[871, début de septembre].

Charles le Chauve répond à une lettre du pape Hadrien II au sujet de l'affaire d'Hincmar de Laon. Il proteste avec véhémence contre l'attitude du pape et les termes dont celui-ci use à son égard. Reprenant un à un divers points de la lettre pontificale, il rejette l'accusation de partialité portée contre lui, oppose à la prétention du pape de le constituer séquestre des biens constituant le bénéfice épiscopal d'Hincmar la souveraineté des rois des Francs qui ne sauraient s'abaisser à tenir le rôle de vidames et dénonce celle de faire venir à Rome sans son aveu les évêques du royaume. Le pape exige sous peine d'excommunication l'impunité pour trois sujets du roi qui ont cherché refuge auprès du siège apostolique, Celsanus, Walcon et Bernon. Charles le Chauve fait valoir le caractère exorbitant de la sanction dont il est menacé dans l'occurrence et rappelle que Celsanus l'a accusé mensongèrement de la part d'Hincmar auprès du pape de dilapider le patrimoine ecclésiastique. Quant à Walcon et à Bernon, il a déféré à leur sujet aux volontés pontificales. Aussi bien doute-t-il que la lettre écrite au nom du pape et qui ne convient ni à son auteur, ni à son destinataire ait été rédigée par Hadrien ou par un représentant qualifié de l'église romaine. Le pape reproche au roi de lui avoir écrit une lettre contenant contre Hincmar des accusations abominables, mais le roi s'est contenté de rapporter ce que tout le monde proclamait. Il prie le pape de se référer, pour éclairer sa religion, aux actes du concile [de Douzy] qu'il lui transmet. Si Hincmar n'a pas été jugé sur tous les chefs d'accusation relevés contre lui, c'est que le roi a dû se rendre en hâte auprès de son frère [Louis le Germanique, à Maastricht,] pour réconcilier ses neveux avec leur père. Le pape prendra au sujet d'Hincmar une décision conforme aux canons, mais tant que Charles sera roi, le coupable ne remontera pas sur le siège de Laon. Charles demande au pape d'«incardiner» à l'église de Tours l'évêque Actardus et termine en priant Hadrien II de ne plus lui écrire de lettres offensantes, non plus qu'aux évêques et aux grands.
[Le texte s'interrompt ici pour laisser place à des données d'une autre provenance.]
Lemma frame_index j : fr !! j = Some p -> j < filled.
Proof.
  intros Hj. destruct (decide (j < filled)) as [|Hge]; [done|].
  assert (E : drop filled fr !! (j - filled) = Some p).
  { rewrite lookup_drop. by replace (filled + (j - filled)) with j by lia. }
  rewrite (fo_empty _ _ _ Hok) in E. apply lookup_replicate in E as [E _]. congruence.
Qed.

(** A hit keeps the resident pages. *)
Lemma demand_hit : p ∈ take filled fr -> demand F (take filled fr) p (take filled fr).
Proof.
  intros Hin. split; [apply Hok| |done|set_solver].
  rewrite length_take. pose proof (fo_filled _ _ _ Hok). lia.
Qed.

(** A miss with a free frame puts the page in it. *)
Lemma fill_frame :
  filled < F -> p ∉ take filled fr ->
  let fr' := <[filled := p]> fr in
  take (S filled) fr' = take filled fr ++ [p] /\ frames_ok F fr' (S filled) /\
  demand F (take filled fr) p (take (S filled) fr').
Proof.
  intros Hlt Hn fr'. pose proof (fo_len _ _ _ Hok) as Hl.
  assert (E : take (S filled) fr' = take filled fr ++ [p]).
  { unfold fr'. rewrite insert_take_drop by lia.
    rewrite take_app_ge by (len). len. by replace (S filled - _) with 1 by lia. }
  assert (Hnd : NoDup (take filled fr ++ [p])).
  { apply NoDup_app. split_and!; [apply Hok|set_solver|apply NoDup_singleton]. }
  split_and!; [done| |].
  - split; rewrite ?E; unfold fr'; [len|lia|done| |].
    + pose proof (fo_pages _ _ _ Hok). set_solver.
    + rewrite drop_insert_lt by lia. rewrite <- (Nat.add_1_r filled), <- drop_drop.
      rewrite (fo_empty _ _ _ Hok), drop_replicate. f_equal. lia.
  - rewrite E. split; [done|len|set_solver|set_solver].
Qed.

(** A miss with all frames in use replaces the page of one of them. *)
Lemma replace_frame v :
  filled = F -> v < F -> p ∉ take filled fr ->
  let fr' := <[v := p]> fr in
  take filled fr' = <[v := p]> (take filled fr) /\ frames_ok F fr' filled /\
  demand F (take filled fr) p (take filled fr').
Proof.
  intros -> Hv Hn fr'. pose proof (fo_len _ _ _ Hok) as Hl.
  rewrite !take_ge in * by (unfold fr'; len).
  assert (Hnd : NoDup fr').
  { apply NoDup_replace; [|done]. pose proof (fo_nodup _ _ _ Hok) as H.
    by rewrite take_ge in H by lia. }
  split_and!; [done| |].
  - split; unfold fr'; [len|lia|by rewrite take_ge by len| |].
    + rewrite take_ge by len. intros Hin. apply list_elem_of_lookup in Hin as [i Hi].
      apply list_lookup_insert_Some in Hi as [(_ & E & _)|(_ & Hi)]; [by apply Hp|].
      apply (fo_pages _ _ _ Hok). rewrite take_ge by lia. by eapply list_elem_of_lookup_2.
    + rewrite drop_ge by len. by rewrite Nat.sub_diag.
  - split; [done|unfold fr'; len|by apply list_elem_of_insert; lia|].
    intros x Hx. apply list_elem_of_lookup in Hx as [i Hi].
    apply list_lookup_insert_Some in Hi as [(_ & E & _)|(_ & Hi)]; [subst; left|].
    right. by eapply list_elem_of_lookup_2.
Qed.
End frames.

Lemma frames_ok_init F : frames_ok F (replicate F EMPTY) 0.
Proof. split; [len|lia|apply NoDup_nil_2|apply not_elem_of_nil|by rewrite Nat.sub_0_r]. Qed.

(** ** The interface of an algorithm *)
Class Simulator (St : Type) := {
  sim_init : nat -> St;
  sim_body : nat -> list Z -> nat -> St -> run St;
  sim_frames : St -> list Z;
  sim_filled : St -> nat;
  sim_faults : St -> nat }.

(** The resident pages of a state. *)
Definition resident {St} `{Simulator St} (s : St) : list Z :=
  take (sim_filled s) (sim_frames s).

(** What every algorithm promises: from a state that satisfies its invariant
    (at time [t], with [F] frames) a reference runs without undefined
    behaviour, is a legal demand-paging step, and counts a fault exactly when
    the page was not resident. *)
Class DemandPaging (St : Type) `{Simulator St} := {
  sim_inv : nat -> nat -> St -> Prop;
  sim_inv_init F : 0 < F -> sim_inv F 0 (sim_init F);
  sim_start F : resident (sim_init F) = [] /\ sim_faults (sim_init F) = 0;
  sim_step F refs k p s :
    0 < F -> refs !! k = Some p -> p <> EMPTY -> sim_inv F k s ->
    exists s', sim_body F refs k s = Ok s' /\ sim_inv F (k + 1) s' /\
      demand F (resident s) p (resident s') /\
      sim_faults s' = sim_faults s + fault p (resident s) }.

Section simulator.
Context {St : Type} `{DemandPaging St}.

Lemma for_range_demand F refs rem : forall k s,
  0 < F -> pages refs -> sim_inv F k s -> k + rem = length refs ->
  exists s' n, for_range (sim_body F refs) k rem s = Ok s' /\
    sim_faults s' = sim_faults s + n /\ demand_run F (resident s) (drop k refs) n.
Proof.
  induction rem as [|rem IH]; intros k s HF Hpg Hinv Hk; simpl.
  - exists s, 0. rewrite drop_ge by lia. split_and!; [done|lia|constructor].
  - destruct (lookup_lt_is_Some_2 refs k ltac:(lia)) as [p Hp].
    assert (p <> EMPTY) as Hne.
    { eapply (Forall_lookup_1 _ _ _ _ Hpg Hp). }
    destruct (sim_step F refs k p s) as (s1 & -> & Hinv1 & Hd & Hf); [done..|]. simpl.
    rewrite Nat.add_1_r in Hinv1.
    destruct (IH (S k) s1) as (s' & n & -> & Hn & Hr); [done..|lia|].
    exists s', (fault p (resident s) + n). split_and!; [done|lia|].
    rewrite (drop_S _ _ _ Hp). by econstructor.
Qed.

(** The simulation ends, and its faults are those of a demand-paging run. *)
Lemma simulate_demand F refs :
  0 < F -> pages refs ->
  exists s n, for_range (sim_body F refs) 0 (length refs) (sim_init F) = Ok s /\
    sim_faults s = n /\ demand_run F [] refs n.
Proof.
  intros HF Hpg. destruct (sim_start F) as [Hr0 Hf0].
  destruct (for_range_demand F refs (length refs) 0 (sim_init F))
    as (s & n & Hs & Hn & Hd); [done|done|by apply sim_inv_init|done|].
  exists s, n. rewrite Hr0, drop_0 in Hd. rewrite Hf0 in Hn. done.
Qed.
End simulator.

Lemma demand_run_bound F T refs n : demand_run F T refs n -> n <= length refs.
Proof. induction 1; simpl; [lia|]. unfold fault. case_decide; lia. Qed.

Lemma fault_in p T : p ∈ T -> fault p T = 0.
Proof. intros. unfold fault. by rewrite decide_True. Qed.
Lemma fault_out p T : p ∉ T -> fault p T = 1.
Proof. intros. unfold fault. by rewrite decide_False. Qed.

(** Start of every proof about a body: read the page, search the frames. *)
Ltac start_body Hp Hok Hne j Hfind Hj Hin Hout :=
  rewrite (aget_lookup _ _ _ Hp); cbn [mbind run_bind];
  destruct (find_in_frames_spec Hok Hne) as [(j & Hfind & Hj & Hin)|(Hfind & Hout)];
  rewrite Hfind; cbn [mbind run_bind].

(** ** FIFO *)
#[export] Instance fifo_sim : Simulator Fifo.state :=
  { sim_init := Fifo.init; sim_body := Fifo.body; sim_frames := Fifo.frames;
    sim_filled := Fifo.filled; sim_faults := Fifo.faults }.

Definition fifo_inv (F t : nat) (s : Fifo.state) : Prop :=
  frames_ok F (Fifo.frames s) (Fifo.filled s) /\ Fifo.idx s < F /\
  (Fifo.filled s < F -> Fifo.idx s = 0).

#[export] Instance fifo_demand : DemandPaging Fifo.state.
Proof.
  refine {| sim_inv := fifo_inv |}.
  - intros F HF. split_and!; [apply frames_ok_init|done|done].
  - intros F. done.
  - intros F refs k p s HF Hp Hne (Hok & Hidx & Hz). simpl. unfold Fifo.body, resident. simpl.
    start_body Hp Hok Hne j Hfind Hj Hin Hout.
    { exists s. split_and!; [done|done|by apply demand_hit|rewrite fault_in by done; lia]. }
    rewrite fault_out by done. pose proof (fo_len _ _ _ Hok) as Hl.
    pose proof (fo_filled _ _ _ Hok) as Hle.
    case_decide as Hc; rewrite aset_lt by lia; eexists; (split; [done|]); simpl.
    + destruct (fill_frame Hok Hne Hc Hout) as (_ & Hok' & Hd).
      split_and!; [split_and!; simpl; [done|done|intros; apply Hz; lia]|done|lia].
    + destruct (replace_frame Hok Hne (Fifo.idx s) ltac:(lia) Hidx Hout) as (_ & Hok' & Hd).
      split_and!; [split_and!; simpl; [done|apply Nat.mod_upper_bound; lia|lia]|done|lia].
Defined.

(** ** LRU *)
#[export] Instance lru_sim : Simulator Lru.state :=
  { sim_init := Lru.init; sim_body := Lru.body; sim_frames := Lru.frames;
    sim_filled := Lru.filled; sim_faults := Lru.faults }.

Definition lru_inv (F t : nat) (s : Lru.state) : Prop :=
  frames_ok F (Lru.frames s) (Lru.filled s) /\ length (Lru.last s) = F.

(** The victim is a frame with the smallest time stamp. *)
Lemma lru_victim_spec F lst :
  0 < F -> length lst = F ->
  exists v a, Lru.lru_victim F lst = Ok v /\ v < F /\ lst !! v = Some a /\
    forall i b, lst !! i = Some b -> (a <= b)%Z.
Proof.
  intros HF Hl. unfold Lru.lru_victim.
  destruct (for_range_inv (Lru.victim_step lst)
    (fun i v => v < F /\ exists a, lst !! v = Some a /\
       forall j b, j < i -> lst !! j = Some b -> (a <= b)%Z) 1 (F - 1) 0)
    as (v & -> & Hv & a & Ha & Hmin).
  - split; [done|]. destruct (aget_lt lst 0 ltac:(lia)) as (a & Ha & _).
    exists a. split; [done|]. intros j b Hj. replace j with 0 by lia. naive_solver lia.
  - intros i v Hi (Hv & a & Ha & Hmin). unfold Lru.victim_step.
    destruct (aget_lt lst i ltac:(lia)) as (b & Hb & ->). simpl.
    rewrite (aget_lookup _ _ _ Ha). simpl. eexists. split; [done|].
    case_decide as Hc; (split; [lia|eexists; split; [done|]]); intros j c Hj Hc';
      (destruct (decide (j = i)) as [->|]; [naive_solver lia|]);
      specialize (Hmin j c ltac:(lia) Hc'); lia.
  - exists v, a. split_and!; [done..|]. intros i b Hi.
    apply (Hmin i b); [|done]. apply lookup_lt_Some in Hi. lia.
Qed.
(* ===== verification/PageMain.v ===== *)
(** * Reading the input of the page replacement simulator

    The reader ends on every text, keeps its array within its capacity, and
    reads back what a file of numbers says; [main] composes it with the four
    simulations. *)

From Stdlib Require Import ZArith Lia Ascii String SpecFloat.
From stdpp Require Import base numbers list option strings.
From S2P Require Import Prelude CText PageRepl PageFacts.

Local Open Scope nat_scope.

(** The array has room: [realloc] doubles a capacity that is positive. *)
Definition seq_ok (q : RefSeq) : Prop := length (refs q) <= cap q /\ 0 < cap q.

Lemma push_ref_ok x q :
  seq_ok q -> exists q', push_ref x q = Ok q' /\ seq_ok q' /\ refs q' = refs q ++ [x].
Proof.
  intros [Hl Hc]. unfold push_ref. simpl.
  destruct (decide (length (refs q) = cap q)) as [E|E]; (rewrite decide_True by lia);
    eexists; (split; [done|]); (split; [split; simpl; len|done]).
Qed.

Lemma read_refs_ends fuel : forall s q,
  seq_ok q -> String.length s < fuel -> read_refs fuel s q <> NoFuel.
Proof.
  induction fuel as [|fuel IH]; intros s q Hq Hs; [lia|]. simpl.
  pose proof (scan_d_fuel s). destruct (scan_d s) as [[[x s']|]| |] eqn:E; simpl; try done.
  destruct (push_ref_ok x q Hq) as (q' & -> & Hq' & _). simpl.
  apply IH; [done|]. apply scan_d_length in E. lia.
Qed.

Lemma read_refs_lines l : forall fuel q,
  Forall int_range l -> seq_ok q -> length l < fuel ->
  exists q', read_refs fuel (String "010"%char (print_lines l)) q = Ok q' /\ refs q' = refs q ++ l.
Proof.
  induction l as [|x l IH]; intros [|fuel] q Hl Hq Hf; simpl in Hf; try lia.
  - exists q. simpl. by rewrite app_nil_r.
  - apply Forall_cons in Hl as [Hx Hl]. cbn [read_refs].
    rewrite (proj2 (scan_d_lines x l Hx)). cbn [mbind run_bind].
    destruct (push_ref_ok x q Hq) as (q1 & -> & Hq1 & E1). cbn [mbind run_bind].
    destruct (IH fuel q1 Hl Hq1 ltac:(lia)) as (q' & -> & E).
    exists q'. split; [done|]. rewrite E, E1. by rewrite <- app_assoc.
Qed.

Lemma print_lines_length l : length l <= String.length (print_lines l).
Proof.
  induction l as [|x l IH]; simpl; [lia|].
  rewrite str_length_app. simpl. lia.
Qed.

(** C6. [read_input] ends on every file: its loop never runs out of the bound
    that the length of the text gives. *)
Theorem read_input_ends (file : option string) : read_input file <> NoFuel.
Proof.
  destruct file as [s|]; [|done]. unfold read_input. pose proof (scan_d_fuel s).
  destruct (scan_d s) as [[[f s']|]| |]; try done. cbn [mbind run_bind].
  case_decide; [done|].
  pose proof (read_refs_ends (S (String.length s')) s' (MkSeq [] 128)) as Hr.
  destruct (read_refs _ _ _); try done. exfalso. apply Hr; [split; simpl; lia|lia|done].
Qed.

Lemma read_input_lines F l :
  (1 <= F <= MAX_FRAMES)%Z -> Forall int_range l ->
  exists q, read_input (Some (print_lines (F :: l))) = Ok (ReadOk F q) /\ refs q = l.
Proof.
  intros HF Hl. assert (int_range F) as HFi.
  { unfold int_range, INT_MIN, INT_MAX, MAX_FRAMES in *. lia. }
  unfold read_input. rewrite (proj1 (scan_d_lines F l HFi)). cbn [mbind run_bind].
  rewrite decide_False by (unfold MAX_FRAMES in *; lia).
  destruct (read_refs_lines l (S (String.length (String "010"%char (print_lines l)))) (MkSeq [] 128))
    as (q & -> & E); [done|split; simpl; lia|pose proof (print_lines_length l); simpl; lia|].
  exists q. by simpl in E |- *.
Qed.

(** C7. On a file with a frame count in range and page numbers, one per line,
    [main] reads them back exactly, and what it prints under each title is the
    number of faults that simulation returns for that many frames and those
    references. *)
Theorem main_simulates (F : Z) (l : list Z)
    (HF : (1 <= F <= MAX_FRAMES)%Z) (Hl : Forall int_range l) (Hpages : pages l) :
  exists o f u c,
    main 2 (Some (print_lines (F :: l))) = Ok (0%Z, all_printed l o f u c) /\
    all_results (Z.to_nat F) l o f u c.
Proof.
  destruct (read_input_lines F l HF Hl) as (q & Hr & Hq).
  destruct (all_faults (Z.to_nat F) l ltac:(lia) Hpages) as (o & f & u & c & Hs & Hres).
  exists o, f, u, c. split; [|done]. unfold main. rewrite decide_False by lia.
  rewrite Hr. cbn [mbind run_bind]. by rewrite Hq, Hs.
Qed.

Lemma main_simulates_witness :
  exists o f u c,
    main 2 (Some (print_lines (3 :: belady_refs)%Z)) = Ok (0%Z, all_printed belady_refs o f u c) /\
    all_results 3 belady_refs o f u c.
Proof.
  apply (main_simulates 3 belady_refs); [unfold MAX_FRAMES; lia| |exact belady_pages].
  repeat (constructor; [unfold int_range, INT_MIN, INT_MAX; lia|]). constructor.
Defined.

(** [main] does not test what [read_input] returns.  A frame count out of
    range still prints four results (no faults, rate 0) and exits with 0, and
    a file with no number makes the simulations run on an uninitialised frame
    count.  A page numbered -1 is taken for an empty frame: references to it
    are hits from the start. *)
Theorem main_unchecked_input :
  (exists out, main 2 (Some "0 1 2 3") = Ok (0%Z, out) /\ Forall (fun r => nfaults r = 0) out) /\
  main 2 (Some "frames: 3") = Undef /\
  main 2 None = Undef /\
  simulate_all 3 [-1; -1]%Z =
    Ok [print_result "Optimal Algorithm:" 0 2; print_result "FIFO Algorithm:" 0 2;
        print_result "LRU Algorithm:" 0 2; print_result "Clock Algorithm:" 0 2].
Proof.
  split_and!; [|reflexivity..]. eexists. split; [reflexivity|].
  repeat (constructor; [reflexivity|]). constructor.
Qed.
Context (Hlt : length t' = length (fat_table fs)) (Hld : length d' = length (data_area fs)).
Context (Hold : forall b, b ∈ others own i ->
  t' !! b = fat_table fs !! b /\ block_data d' b = block_data (data_area fs) b).
Context (Hfree : forall b x, t' !! b = Some x -> x <> FAT_FREE ->
  b ∈ default [] oc' \/ b ∈ others own i).
Context (Hnd : NoDup (default [] oc' ++ others own i)).
Context (He' : entry_ok t' e' oc').
Context (Hname : forall j e0, j <> i -> directory fs !! j = Some e0 ->
  c_str (filename e') <> "" -> c_str (filename e0) <> c_str (filename e')).

Lemma dir_lt : i < length (directory fs).
Proof. by eapply lookup_lt_Some. Qed.
Lemma own_lt : i < length own.
Proof. by eapply lookup_lt_Some. Qed.

Lemma dir'_lookup j e0 :
  directory fs' !! j = Some e0 -> (j = i /\ e0 = e') \/ (j <> i /\ directory fs !! j = Some e0).
Proof. intros H. apply list_lookup_insert_Some in H as [(-> & -> & _)|[? ?]]; auto. Qed.

Lemma wf_update : wf fs' own'.
Proof.
  pose proof (ro_wf _ _ _ Hr) as Hwf. pose proof dir_lt. pose proof own_lt.
  split; unfold fs', own'; simpl.
  - rewrite Hlt. apply Hwf.
  - rewrite length_insert. apply Hwf.
  - rewrite Hld. apply Hwf.
  - apply Forall2_same_length_lookup. split.
    + rewrite !length_insert. by eapply Forall2_length, wf_entries.
    + intros j e0 o0 Hj Ho. apply dir'_lookup in Hj as [[-> ->]|[Hne Hj]].
      * rewrite list_lookup_insert_eq in Ho by done. by simplify_eq.
      * rewrite list_lookup_insert_ne in Ho by done.
        destruct (entry_facts j e0 Hj) as (o1 & Ho1 & Hok). simplify_eq.
        eapply entry_ok_ext; [exact Hok|]. intros b Hb. apply Hold.
        apply elem_of_others. destruct o0 as [c|]; [eauto|by apply not_elem_of_nil in Hb].
  - rewrite (blocks_split _ i oc') by (by rewrite list_lookup_insert_eq).
    by rewrite others_insert.
  - intros b x Hb Hx. rewrite (blocks_split _ i oc') by (by rewrite list_lookup_insert_eq).
    rewrite others_insert, elem_of_app. by eapply Hfree.
  - intros j k e1 e2 Hj Hk Hne E. apply dir'_lookup in Hj, Hk.
    destruct Hj as [[-> ->]|[Hj Hj']], Hk as [[-> ->]|[Hk Hk']]; [done|..].
    + by destruct (Hname k e2 Hk Hk' Hne).
    + destruct (Hname j e1 Hj Hj'); congruence.
    + by eapply (wf_names _ _ Hwf).
Qed.

Lemma other_content j e0 c :
  j <> i -> directory fs !! j = Some e0 -> own !! j = Some (Some c) ->
  content fs' e0 c = content fs e0 c.
Proof.
  intros Hne Hj Ho. unfold content, fs'. simpl. f_equal. apply chain_data_ext.
  intros b Hb. apply Hold. apply elem_of_others. eauto.
Qed.

(** The map without the old entry. *)
Let m0 : gmap string (list ascii) :=
  match oc with Some _ => delete (c_str (filename e)) m | None => m end.

Lemma other_file j e0 c :
  j <> i -> directory fs !! j = Some e0 -> own !! j = Some (Some c) ->
  m0 !! c_str (filename e0) = Some (content fs e0 c).
Proof.
  intros Hne Hj Ho. destruct (ro_file _ _ _ Hr j e0 c Hj Ho) as [Hm _].
  unfold m0. destruct oc as [c1|]; [|done]. rewrite lookup_delete_ne; [done|].
  destruct (entry_facts i e Hi) as (? & Ho' & Hok). simplify_eq.
  destruct (eo_use _ _ _ Hok) as [Hlive _]. intros E.
  apply Hne. symmetry. by eapply (wf_names _ _ (ro_wf _ _ _ Hr)).
Qed.

Lemma m0_dom name :
  is_Some (m0 !! name) -> exists j e0 c, j <> i /\ directory fs !! j = Some e0 /\
    own !! j = Some (Some c) /\ c_str (filename e0) = name.
Proof.
  unfold m0. intros Hs. assert (is_Some (m !! name)) as Hs'.
  { destruct oc; [|done]. destruct Hs as [x Hx]. apply lookup_delete_Some in Hx as [_ ?]. eauto. }
  destruct (ro_dom _ _ _ Hr name Hs') as (j & e0 & c & Hj & Ho & E).
  exists j, e0, c. split_and!; try done. intros ->. simplify_eq.
  destruct Hs as [x Hx]. by rewrite lookup_delete_eq in Hx.
Qed.

Lemma repr_update_none : oc' = None -> repr_own fs' own' m0.
Proof.
  intros Enone. split; [apply wf_update| |].
  - intros j e0 c Hj Ho. pose proof own_lt.
    apply list_lookup_insert_Some in Ho as [(_ & ? & _)|[Hne Ho]]; [congruence|].
    apply dir'_lookup in Hj as [[-> _]|[_ Hj]]; [done|].
    rewrite (other_content j e0 c) by done. split; [by apply (other_file j)|].
    by apply (ro_file _ _ _ Hr j).
  - intros name Hs. destruct (m0_dom name Hs) as (j & e0 & c & Hne & Hj & Ho & Ename).
    exists j, e0, c. unfold fs', own'. simpl.
    by rewrite !list_lookup_insert_ne by done.
Qed.
(* ===== verification/FatOps.v ===== *)
(** * The file system commands on well-formed structures

    Lemmas that relate the loops of the commands (search, seek, write, read,
    free) to the chains and contents of [FatInv]. *)

From Stdlib Require Import ZArith Lia Ascii String.
From stdpp Require Import base numbers list option strings gmap sets.
From S2P Require Import Prelude CText Fat FatInv.

Local Open Scope nat_scope.

(** ** Facts of a represented structure *)
Section facts.
Context {fs : FileSystem} {own : ownership} {m : gmap string (list ascii)}.
Context (Hr : repr_own fs own m).

Lemma entries_nul : Forall (fun e => NUL ∈ filename e) (directory fs).
Proof.
  apply Forall_lookup_2. intros i e Hi.
  destruct (entry_facts Hr i e Hi) as (? & _ & He). apply He.
Qed.

Lemma fat_length : length (fat_table fs) = 1024.
Proof. by rewrite (wf_fat _ _ (ro_wf _ _ _ Hr)). Qed.

Lemma data_length : length (data_area fs) = 32 * 1024.
Proof. by rewrite (wf_data _ _ (ro_wf _ _ _ Hr)). Qed.

Lemma block_lt b x : fat_table fs !! b = Some x -> b < 1024.
Proof. intros H. apply lookup_lt_Some in H. by rewrite fat_length in H. Qed.

(** A free block belongs to no chain. *)
Lemma free_not_owned j : fat_table fs !! j = Some FAT_FREE -> j ∉ blocks own.
Proof.
  intros Hj Hin. apply elem_of_blocks in Hin as (i & c & Hi & Hb).
  destruct (Forall2_lookup_r _ _ _ _ _ (wf_entries _ _ (ro_wf _ _ _ Hr)) Hi) as (e & He & Hok).
  destruct (eo_use _ _ _ Hok) as (_ & Hc & _).
  destruct (chain_used _ _ _ Hc Hb) as (x & Hx & Hne). congruence.
Qed.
Référence : Arthur Giry, Maurice Prou, Georges Tessier et Ferdinand Lot (éd.), Recueil des actes de Charles II le Chauve, roi de France (840-877), Vol. 2, Paris, 1955, no350.

Lettre publiée par Delalande, Conciliorum antiquorum Galliae supplementa, p. 264 (éd. reproduite par Migne, Patrologiae [latinae] cursus, t. CXXIV, col. 876). Il ressort du texte qu'elle est au plus tôt contemporaine des entretiens que Charles le Chauve eut à Maastricht avec son frère Louis le Germanique et qui se prolongèrent jusqu'au début de septembre 871. Elle est d'autre part nettement visée dans la lettre d'Hadrien II publiée par Perels sous le n° 35 et datée par lui du 26 décembre 871 (Epistolae Karolini aevi, t. IV, p. 741). La lettre d'Hadrien II à laquelle répond Charles le Chauve n'a pas été conservée. Elle aurait été écrite en 869 (Perels, Epistolae......, t. IV, p. 723, n. 1) et non en 871, comme le voulait Ewald (Jaffé, Regesta, 2e éd., n° 2939*. Addenda et corrigenda, p. 704). — On trouvera un résumé commode de l'affaire d'Hincmar de Laon dans Amann, L'époque carolingienne (Histoire de l'Église publiée sous la direction de Fliche et Martin, t. VI), p. 403 et suiv. L'auteur analyse la lettre de Charles le Chauve. «Il y a bien des chances, écrit-il judicieusement, que la lettre ait été rédigée par Hincmar [de Reims]» (p. 408, n. 7).